(Data items)
***

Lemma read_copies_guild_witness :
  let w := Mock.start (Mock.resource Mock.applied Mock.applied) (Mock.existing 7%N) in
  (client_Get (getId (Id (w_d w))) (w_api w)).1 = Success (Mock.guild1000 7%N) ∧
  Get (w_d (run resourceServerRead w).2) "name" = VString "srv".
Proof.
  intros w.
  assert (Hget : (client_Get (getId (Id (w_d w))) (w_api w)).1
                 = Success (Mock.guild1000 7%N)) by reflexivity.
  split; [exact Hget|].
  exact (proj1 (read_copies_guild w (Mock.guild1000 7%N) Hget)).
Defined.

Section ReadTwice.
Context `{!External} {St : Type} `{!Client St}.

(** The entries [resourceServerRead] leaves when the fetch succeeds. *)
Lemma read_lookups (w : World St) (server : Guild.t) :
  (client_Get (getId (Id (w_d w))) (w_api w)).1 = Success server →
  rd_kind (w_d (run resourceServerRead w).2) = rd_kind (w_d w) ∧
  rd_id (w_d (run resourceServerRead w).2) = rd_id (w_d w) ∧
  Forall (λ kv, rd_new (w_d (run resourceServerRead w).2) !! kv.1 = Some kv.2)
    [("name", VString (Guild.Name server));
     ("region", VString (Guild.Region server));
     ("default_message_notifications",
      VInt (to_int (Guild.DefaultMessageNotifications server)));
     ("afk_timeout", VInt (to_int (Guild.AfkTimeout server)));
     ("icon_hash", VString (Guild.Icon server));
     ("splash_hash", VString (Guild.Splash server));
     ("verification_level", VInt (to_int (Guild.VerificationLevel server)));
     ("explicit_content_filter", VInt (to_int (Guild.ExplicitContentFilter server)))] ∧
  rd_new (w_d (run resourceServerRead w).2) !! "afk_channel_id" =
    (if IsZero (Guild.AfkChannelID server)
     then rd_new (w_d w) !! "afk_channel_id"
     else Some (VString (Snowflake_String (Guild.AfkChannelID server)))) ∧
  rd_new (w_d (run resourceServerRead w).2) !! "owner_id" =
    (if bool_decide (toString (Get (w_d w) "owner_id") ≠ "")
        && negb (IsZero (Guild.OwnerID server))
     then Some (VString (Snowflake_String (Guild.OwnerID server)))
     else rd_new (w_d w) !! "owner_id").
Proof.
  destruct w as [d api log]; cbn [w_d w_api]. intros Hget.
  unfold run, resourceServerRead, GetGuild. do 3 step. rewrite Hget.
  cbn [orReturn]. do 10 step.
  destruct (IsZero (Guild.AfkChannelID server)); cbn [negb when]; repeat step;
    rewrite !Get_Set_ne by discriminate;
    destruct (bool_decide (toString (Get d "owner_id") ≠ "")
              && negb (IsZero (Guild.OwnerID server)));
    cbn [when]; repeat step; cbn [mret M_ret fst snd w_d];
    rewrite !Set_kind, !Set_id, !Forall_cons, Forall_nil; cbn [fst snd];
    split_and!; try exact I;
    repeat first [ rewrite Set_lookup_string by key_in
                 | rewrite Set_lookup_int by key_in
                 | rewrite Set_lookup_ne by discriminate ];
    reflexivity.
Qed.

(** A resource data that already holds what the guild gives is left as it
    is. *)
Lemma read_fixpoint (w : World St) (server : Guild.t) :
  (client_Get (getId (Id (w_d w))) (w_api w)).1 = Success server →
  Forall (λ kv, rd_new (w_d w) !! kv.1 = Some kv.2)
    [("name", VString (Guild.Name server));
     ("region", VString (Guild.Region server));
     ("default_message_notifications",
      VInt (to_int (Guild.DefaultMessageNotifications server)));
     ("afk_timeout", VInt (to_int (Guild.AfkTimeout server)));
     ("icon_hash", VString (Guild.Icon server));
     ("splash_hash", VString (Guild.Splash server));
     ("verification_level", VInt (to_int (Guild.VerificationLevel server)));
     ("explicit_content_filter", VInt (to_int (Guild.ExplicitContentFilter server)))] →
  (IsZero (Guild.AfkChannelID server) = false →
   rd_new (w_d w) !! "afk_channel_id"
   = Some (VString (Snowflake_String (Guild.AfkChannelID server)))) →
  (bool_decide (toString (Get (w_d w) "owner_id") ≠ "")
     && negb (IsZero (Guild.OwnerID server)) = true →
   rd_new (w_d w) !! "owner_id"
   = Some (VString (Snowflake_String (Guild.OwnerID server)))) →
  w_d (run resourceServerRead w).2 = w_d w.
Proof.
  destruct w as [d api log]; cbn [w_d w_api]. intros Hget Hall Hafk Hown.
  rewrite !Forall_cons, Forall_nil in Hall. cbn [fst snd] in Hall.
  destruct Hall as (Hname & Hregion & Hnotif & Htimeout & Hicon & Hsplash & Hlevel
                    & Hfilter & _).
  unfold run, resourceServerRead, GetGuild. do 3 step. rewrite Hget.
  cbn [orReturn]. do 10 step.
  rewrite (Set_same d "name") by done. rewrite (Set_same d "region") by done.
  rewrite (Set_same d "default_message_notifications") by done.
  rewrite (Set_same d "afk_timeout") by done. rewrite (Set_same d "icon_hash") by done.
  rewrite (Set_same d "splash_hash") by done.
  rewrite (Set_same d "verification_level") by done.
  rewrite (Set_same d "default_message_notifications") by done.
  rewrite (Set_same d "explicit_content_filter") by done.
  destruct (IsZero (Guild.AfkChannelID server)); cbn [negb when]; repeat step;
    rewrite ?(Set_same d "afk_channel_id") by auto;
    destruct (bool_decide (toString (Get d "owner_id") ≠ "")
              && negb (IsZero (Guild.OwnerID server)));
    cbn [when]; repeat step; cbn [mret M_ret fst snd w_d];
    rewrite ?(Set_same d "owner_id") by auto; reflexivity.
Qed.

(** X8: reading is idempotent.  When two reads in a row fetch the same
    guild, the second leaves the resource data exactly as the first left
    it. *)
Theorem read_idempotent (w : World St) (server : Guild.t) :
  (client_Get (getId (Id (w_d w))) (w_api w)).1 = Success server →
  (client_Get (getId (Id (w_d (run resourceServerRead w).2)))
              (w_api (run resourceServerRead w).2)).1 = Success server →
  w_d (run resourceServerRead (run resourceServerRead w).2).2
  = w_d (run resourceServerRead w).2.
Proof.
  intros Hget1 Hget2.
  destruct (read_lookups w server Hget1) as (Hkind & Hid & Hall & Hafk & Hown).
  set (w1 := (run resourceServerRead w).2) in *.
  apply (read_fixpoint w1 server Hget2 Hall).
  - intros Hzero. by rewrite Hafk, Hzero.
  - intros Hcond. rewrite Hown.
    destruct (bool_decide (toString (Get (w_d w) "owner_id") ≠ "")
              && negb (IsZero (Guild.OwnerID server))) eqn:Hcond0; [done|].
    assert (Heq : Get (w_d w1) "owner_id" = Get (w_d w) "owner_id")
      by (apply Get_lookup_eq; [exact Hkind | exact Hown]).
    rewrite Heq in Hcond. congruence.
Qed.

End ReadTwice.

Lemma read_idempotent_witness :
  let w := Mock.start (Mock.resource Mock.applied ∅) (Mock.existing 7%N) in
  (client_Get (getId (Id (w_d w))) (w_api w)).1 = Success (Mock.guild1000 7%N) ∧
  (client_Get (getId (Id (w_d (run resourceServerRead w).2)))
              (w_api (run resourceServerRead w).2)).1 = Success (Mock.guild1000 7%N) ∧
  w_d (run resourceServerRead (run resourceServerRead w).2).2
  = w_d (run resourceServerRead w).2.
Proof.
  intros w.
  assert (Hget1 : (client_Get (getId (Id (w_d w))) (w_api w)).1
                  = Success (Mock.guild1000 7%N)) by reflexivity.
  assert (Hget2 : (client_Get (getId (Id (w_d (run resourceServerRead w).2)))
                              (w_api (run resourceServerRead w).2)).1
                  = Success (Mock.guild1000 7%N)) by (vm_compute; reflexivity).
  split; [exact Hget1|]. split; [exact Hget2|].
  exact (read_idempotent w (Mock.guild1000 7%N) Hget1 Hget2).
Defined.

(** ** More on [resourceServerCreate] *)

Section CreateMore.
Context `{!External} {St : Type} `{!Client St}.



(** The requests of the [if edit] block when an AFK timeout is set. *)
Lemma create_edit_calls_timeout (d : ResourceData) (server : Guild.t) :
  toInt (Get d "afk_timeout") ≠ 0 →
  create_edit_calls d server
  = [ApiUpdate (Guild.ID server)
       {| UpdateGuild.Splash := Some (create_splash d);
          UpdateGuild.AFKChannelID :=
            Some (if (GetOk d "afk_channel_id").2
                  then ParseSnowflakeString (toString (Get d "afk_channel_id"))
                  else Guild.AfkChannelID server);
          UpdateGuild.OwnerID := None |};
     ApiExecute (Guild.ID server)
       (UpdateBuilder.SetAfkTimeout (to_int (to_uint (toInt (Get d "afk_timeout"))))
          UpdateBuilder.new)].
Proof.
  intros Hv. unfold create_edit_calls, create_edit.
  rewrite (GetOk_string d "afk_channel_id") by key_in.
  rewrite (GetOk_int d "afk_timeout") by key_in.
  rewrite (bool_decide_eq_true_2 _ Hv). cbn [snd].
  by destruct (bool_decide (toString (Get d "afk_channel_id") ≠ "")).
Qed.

***

* **Your assignment**
The answer should be a bare number: the count of lines above in which the word "Hown" occurs.

* **Response below**
4